Instructions for the task =>
Return all of the entries exactly, with nothing added or left out.

Record excerpts =>
◇ ◇ ◇ ◇ ◇

Lemma elem_of_expired_ids c now st id :
  id ∈ expired_ids c now st <-> exists r, active st !! id = Some r /\ expired c now r = true.
Proof.
  unfold expired_ids. rewrite list_elem_of_omap. split.
  - intros [[i r] [Hin Hx]]. rewrite elem_of_hash_iter in Hin.
    destruct (expired c now r) eqn:E; simplify_eq. eauto.
  - intros [r [Hr He]]. exists (id, r). rewrite elem_of_hash_iter, He. done.
Qed.

Lemma NoDup_expired_ids c now st : NoDup (expired_ids c now st).
Proof.
  unfold expired_ids. generalize (NoDup_hash_iter_fst (active st)).
  induction (hash_iter (active st)) as [|[i r] l IH]; simpl; [constructor|].
  intros [Hi Hl]%NoDup_cons. destruct (expired c now r); [|auto].
  apply NoDup_cons. split; [|auto].
  intros ([i' r'] & Hin & Hx)%list_elem_of_omap. destruct (expired c now r'); simplify_eq.
  apply Hi, list_elem_of_fmap. by exists (i, r').
Qed.
End KeyFacts.

Lemma expire_all_active st ids :
  active (foldl expire_one st ids) = filter (fun p => p.1 ∉ ids) (active st).
Proof.
  revert st. induction ids as [|id ids IH]; intros st; simpl.
  { symmetry. apply map_filter_id. set_solver. }
  rewrite IH. apply map_eq. intros i. rewrite !map_lookup_filter. simpl.
  unfold expire_one. destruct (active st !! id) as [r|] eqn:E; simpl.
  - destruct (decide (i = id)) as [->|Hne].
    + rewrite lookup_delete_eq, E. simpl. rewrite option_guard_False; [done|set_solver].
    + rewrite lookup_delete_ne by done. destruct (active st !! i); simpl; [|done].
      by repeat case_guard; set_solver.
  - destruct (decide (i = id)) as [->|Hne]; [by rewrite E|].
    destruct (active st !! i); simpl; [|done]. by repeat case_guard; set_solver.
Qed.

Lemma expire_all_settled st ids :
  NoDup ids ->
  settled (foldl expire_one st ids) = settled st ++ omap (fun id => charge <$> active st !! id) ids.
Proof.
  revert st. induction ids as [|id ids IH]; intros st; simpl; [by rewrite app_nil_r|].
  intros [Hid Hnd]%NoDup_cons. rewrite IH by done.
  unfold expire_one. destruct (active st !! id) as [r|] eqn:E; simpl; [|done].
  rewrite <- app_assoc. simpl. do 2 f_equal.
  apply list_omap_ext, Forall_Forall2_diag, Forall_forall. intros i Hi.
  rewrite lookup_delete_ne; set_solver.
Qed.

Section ReapFacts.
Context `{!HashOrder N}.
Implicit Types (st : KeyState) (c : LedgerConfig).

Lemma reap_active now c st :
  active (reap now c st).1 = filter (fun p => p.1 ∉ expired_ids c now st) (active st).
Proof. simpl. apply expire_all_active. Qed.

Lemma reap_active_lookup now c st id :
  active (reap now c st).1 !! id =
    match active st !! id with
    | Some r => if expired c now r then None else Some r
    | None => None
    end.
Proof.
  rewrite reap_active, map_lookup_filter. destruct (active st !! id) as [r|] eqn:E; simpl; [|done].
  destruct (expired c now r) eqn:Ex.
  - rewrite option_guard_False; [done|]. intros Hn. apply Hn. rewrite elem_of_expired_ids. eauto.
  - rewrite option_guard_True; [done|]. rewrite elem_of_expired_ids. intros [r' [Hr' He]].
    congruence.
Qed.

(** The estimates that move from active to settled. *)
Definition expired_charges (now : N) c st : list Usage :=
  omap (fun id => charge <$> active st !! id) (expired_ids c now st).

(** [reap] only moves expired estimates to the settled list and prunes
    entries that are outside every configured window. *)
Lemma reap_settled now c st :
  exists dropped,
    settled st ++ expired_charges now c st = dropped ++ settled (reap now c st).1 /\
    Forall (fun e => max_window c <= now - at_ms e) dropped.
Proof.
  simpl. rewrite expire_all_settled by apply NoDup_expired_ids.
  destruct (drop_while_split (fun e => max_window c <=? saturating_sub now (at_ms e))
    (settled st ++ expired_charges now c st)) as (d & Hd & Hf).
  exists d. split; [done|]. eapply Forall_impl; [done|]. simpl. intros e He.
  apply N.leb_le in He. done.
Qed.

Lemma max_window_ge c b : b ∈ budgets c -> window_ms b <= max_window c.
Proof. intros Hb. apply iter_max_ge, list_elem_of_fmap. eauto. Qed.

(** Splitting the active map along the expired identifiers. *)
Lemma sum_active_split now c st (f : ActiveReservation -> N) :
  sum_map f (active st) =
    sum_map f (active (reap now c st).1) +
    sumN (f <$> omap (fun id => active st !! id) (expired_ids c now st)).
Proof.
  rewrite reap_active. generalize (expired_ids c now st) (NoDup_expired_ids c now st).
  intros ids. revert st. induction ids as [|id ids IH]; intros st Hnd.
  { simpl. rewrite sumN_nil, map_filter_id by set_solver. lia. }
  apply NoDup_cons in Hnd as [Hid Hnd]. csimpl.
  rewrite (IH st Hnd). destruct (active st !! id) as [r|] eqn:E; csimpl.
  - rewrite sumN_cons.
    rewrite (sum_map_delete f (filter _ (active st)) id r).
    2:{ rewrite map_lookup_filter, E. simpl. by rewrite option_guard_True. }
    assert (delete id (filter (fun p => p.1 ∉ ids) (active st)) =
            filter (fun p => p.1 ∉ id :: ids) (active st)) as ->; [|lia].
    apply map_eq. intros i. rewrite lookup_delete, !map_lookup_filter.
    case_decide; [subst; rewrite E; simpl; by rewrite option_guard_False by set_solver|].
    destruct (active st !! i); simpl; [|done]. by repeat case_guard; set_solver.
  - f_equal. f_equal. apply map_filter_ext. intros i r Hi. simpl.
    assert (i <> id) by congruence. set_solver.
Qed.

Lemma reap_usage now c st w :
  w <= max_window c ->
  exact_usage (reap now c st).1 now w =
    charged_in now w (settled st) + charged_in now w (expired_charges now c st)
    + sum_map estimate (active (reap now c st).1).
Proof.
  intros Hw. unfold exact_usage. rewrite <- charged_in_app.
  destruct (reap_settled now c st) as (d & -> & Hd).
  rewrite charged_in_app, (charged_in_outside now w d); [lia|].
  eapply Forall_impl; [done|]. simpl. lia.
Qed.

(** Reaping never raises a key's usage. *)
Lemma reap_usage_le now c st w :
  w <= max_window c -> exact_usage (reap now c st).1 now w <= exact_usage st now w.
Proof.
  intros Hw. rewrite reap_usage by done. unfold exact_usage.
  rewrite (sum_active_split now c st estimate).
  enough (charged_in now w (expired_charges now c st) <=
          sumN (estimate <$> omap (fun id => active st !! id) (expired_ids c now st))) by lia.
  unfold charged_in, expired_charges. induction (expired_ids c now st) as [|i l IH]; csimpl; [done|].
  destruct (active st !! i) as [r|]; csimpl; [|done].
  rewrite sumN_cons, filter_cons. case_decide; csimpl; rewrite ?sumN_cons; simpl; lia.
Qed.
End ReapFacts.

#[export] Hint Resolve reap_usage_le max_window_ge : praxis.
#[global] Arguments reap : simpl never.
#[global] Arguments scan_budgets : simpl never.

◇ ◇ ◇ ◇ ◇

Response box =>
Lemma elem_of_expired_ids c now st id :
  id ∈ expired_ids c now st <-> exists r, active st !! id = Some r /\ expired c now r = true.
Proof.
  unfold expired_ids. rewrite list_elem_of_omap. split.
  - intros [[i r] [Hin Hx]]. rewrite elem_of_hash_iter in Hin.
    destruct (expired c now r) eqn:E; simplify_eq. eauto.
  - intros [r [Hr He]]. exists (id, r). rewrite elem_of_hash_iter, He. done.
Qed.

Lemma NoDup_expired_ids c now st : NoDup (expired_ids c now st).
Proof.
  unfold expired_ids. generalize (NoDup_hash_iter_fst (active st)).
  induction (hash_iter (active st)) as [|[i r] l IH]; simpl; [constructor|].
  intros [Hi Hl]%NoDup_cons. destruct (expired c now r); [|auto].
  apply NoDup_cons. split; [|auto].
  intros ([i' r'] & Hin & Hx)%list_elem_of_omap. destruct (expired c now r'); simplify_eq.
  apply Hi, list_elem_of_fmap. by exists (i, r').
Qed.
End KeyFacts.

Lemma expire_all_active st ids :
  active (foldl expire_one st ids) = filter (fun p => p.1 ∉ ids) (active st).
Proof.
  revert st. induction ids as [|id ids IH]; intros st; simpl.
  { symmetry. apply map_filter_id. set_solver. }
  rewrite IH. apply map_eq. intros i. rewrite !map_lookup_filter. simpl.
  unfold expire_one. destruct (active st !! id) as [r|] eqn:E; simpl.
  - destruct (decide (i = id)) as [->|Hne].
    + rewrite lookup_delete_eq, E. simpl. rewrite option_guard_False; [done|set_solver].
    + rewrite lookup_delete_ne by done. destruct (active st !! i); simpl; [|done].
      by repeat case_guard; set_solver.
  - destruct (decide (i = id)) as [->|Hne]; [by rewrite E|].
    destruct (active st !! i); simpl; [|done]. by repeat case_guard; set_solver.
Qed.

Lemma expire_all_settled st ids :
  NoDup ids ->
  settled (foldl expire_one st ids) = settled st ++ omap (fun id => charge <$> active st !! id) ids.
Proof.
  revert st. induction ids as [|id ids IH]; intros st; simpl; [by rewrite app_nil_r|].
  intros [Hid Hnd]%NoDup_cons. rewrite IH by done.
  unfold expire_one. destruct (active st !! id) as [r|] eqn:E; simpl; [|done].
  rewrite <- app_assoc. simpl. do 2 f_equal.
  apply list_omap_ext, Forall_Forall2_diag, Forall_forall. intros i Hi.
  rewrite lookup_delete_ne; set_solver.
Qed.

Section ReapFacts.
Context `{!HashOrder N}.
Implicit Types (st : KeyState) (c : LedgerConfig).

Lemma reap_active now c st :
  active (reap now c st).1 = filter (fun p => p.1 ∉ expired_ids c now st) (active st).
Proof. simpl. apply expire_all_active. Qed.

Lemma reap_active_lookup now c st id :
  active (reap now c st).1 !! id =
    match active st !! id with
    | Some r => if expired c now r then None else Some r
    | None => None
    end.
Proof.
  rewrite reap_active, map_lookup_filter. destruct (active st !! id) as [r|] eqn:E; simpl; [|done].
  destruct (expired c now r) eqn:Ex.
  - rewrite option_guard_False; [done|]. intros Hn. apply Hn. rewrite elem_of_expired_ids. eauto.
  - rewrite option_guard_True; [done|]. rewrite elem_of_expired_ids. intros [r' [Hr' He]].
    congruence.
Qed.

(** The estimates that move from active to settled. *)
Definition expired_charges (now : N) c st : list Usage :=
  omap (fun id => charge <$> active st !! id) (expired_ids c now st).

(** [reap] only moves expired estimates to the settled list and prunes
    entries that are outside every configured window. *)
Lemma reap_settled now c st :
  exists dropped,
    settled st ++ expired_charges now c st = dropped ++ settled (reap now c st).1 /\
    Forall (fun e => max_window c <= now - at_ms e) dropped.
Proof.
  simpl. rewrite expire_all_settled by apply NoDup_expired_ids.
  destruct (drop_while_split (fun e => max_window c <=? saturating_sub now (at_ms e))
    (settled st ++ expired_charges now c st)) as (d & Hd & Hf).
  exists d. split; [done|]. eapply Forall_impl; [done|]. simpl. intros e He.
  apply N.leb_le in He. done.
Qed.

Lemma max_window_ge c b : b ∈ budgets c -> window_ms b <= max_window c.
Proof. intros Hb. apply iter_max_ge, list_elem_of_fmap. eauto. Qed.

(** Splitting the active map along the expired identifiers. *)
Lemma sum_active_split now c st (f : ActiveReservation -> N) :
  sum_map f (active st) =
    sum_map f (active (reap now c st).1) +
    sumN (f <$> omap (fun id => active st !! id) (expired_ids c now st)).
Proof.
  rewrite reap_active. generalize (expired_ids c now st) (NoDup_expired_ids c now st).
  intros ids. revert st. induction ids as [|id ids IH]; intros st Hnd.
  { simpl. rewrite sumN_nil, map_filter_id by set_solver. lia. }
  apply NoDup_cons in Hnd as [Hid Hnd]. csimpl.
  rewrite (IH st Hnd). destruct (active st !! id) as [r|] eqn:E; csimpl.
  - rewrite sumN_cons.
    rewrite (sum_map_delete f (filter _ (active st)) id r).
    2:{ rewrite map_lookup_filter, E. simpl. by rewrite option_guard_True. }
    assert (delete id (filter (fun p => p.1 ∉ ids) (active st)) =
            filter (fun p => p.1 ∉ id :: ids) (active st)) as ->; [|lia].
    apply map_eq. intros i. rewrite lookup_delete, !map_lookup_filter.
    case_decide; [subst; rewrite E; simpl; by rewrite option_guard_False by set_solver|].
    destruct (active st !! i); simpl; [|done]. by repeat case_guard; set_solver.
  - f_equal. f_equal. apply map_filter_ext. intros i r Hi. simpl.
    assert (i <> id) by congruence. set_solver.
Qed.

Lemma reap_usage now c st w :
  w <= max_window c ->
  exact_usage (reap now c st).1 now w =
    charged_in now w (settled st) + charged_in now w (expired_charges now c st)
    + sum_map estimate (active (reap now c st).1).
Proof.
  intros Hw. unfold exact_usage. rewrite <- charged_in_app.
  destruct (reap_settled now c st) as (d & -> & Hd).
  rewrite charged_in_app, (charged_in_outside now w d); [lia|].
  eapply Forall_impl; [done|]. simpl. lia.
Qed.

(** Reaping never raises a key's usage. *)
Lemma reap_usage_le now c st w :
  w <= max_window c -> exact_usage (reap now c st).1 now w <= exact_usage st now w.
Proof.
  intros Hw. rewrite reap_usage by done. unfold exact_usage.
  rewrite (sum_active_split now c st estimate).
  enough (charged_in now w (expired_charges now c st) <=
          sumN (estimate <$> omap (fun id => active st !! id) (expired_ids c now st))) by lia.
  unfold charged_in, expired_charges. induction (expired_ids c now st) as [|i l IH]; csimpl; [done|].
  destruct (active st !! i) as [r|]; csimpl; [|done].
  rewrite sumN_cons, filter_cons. case_decide; csimpl; rewrite ?sumN_cons; simpl; lia.
Qed.
End ReapFacts.

#[export] Hint Resolve reap_usage_le max_window_ge : praxis.
#[global] Arguments reap : simpl never.
#[global] Arguments scan_budgets : simpl never.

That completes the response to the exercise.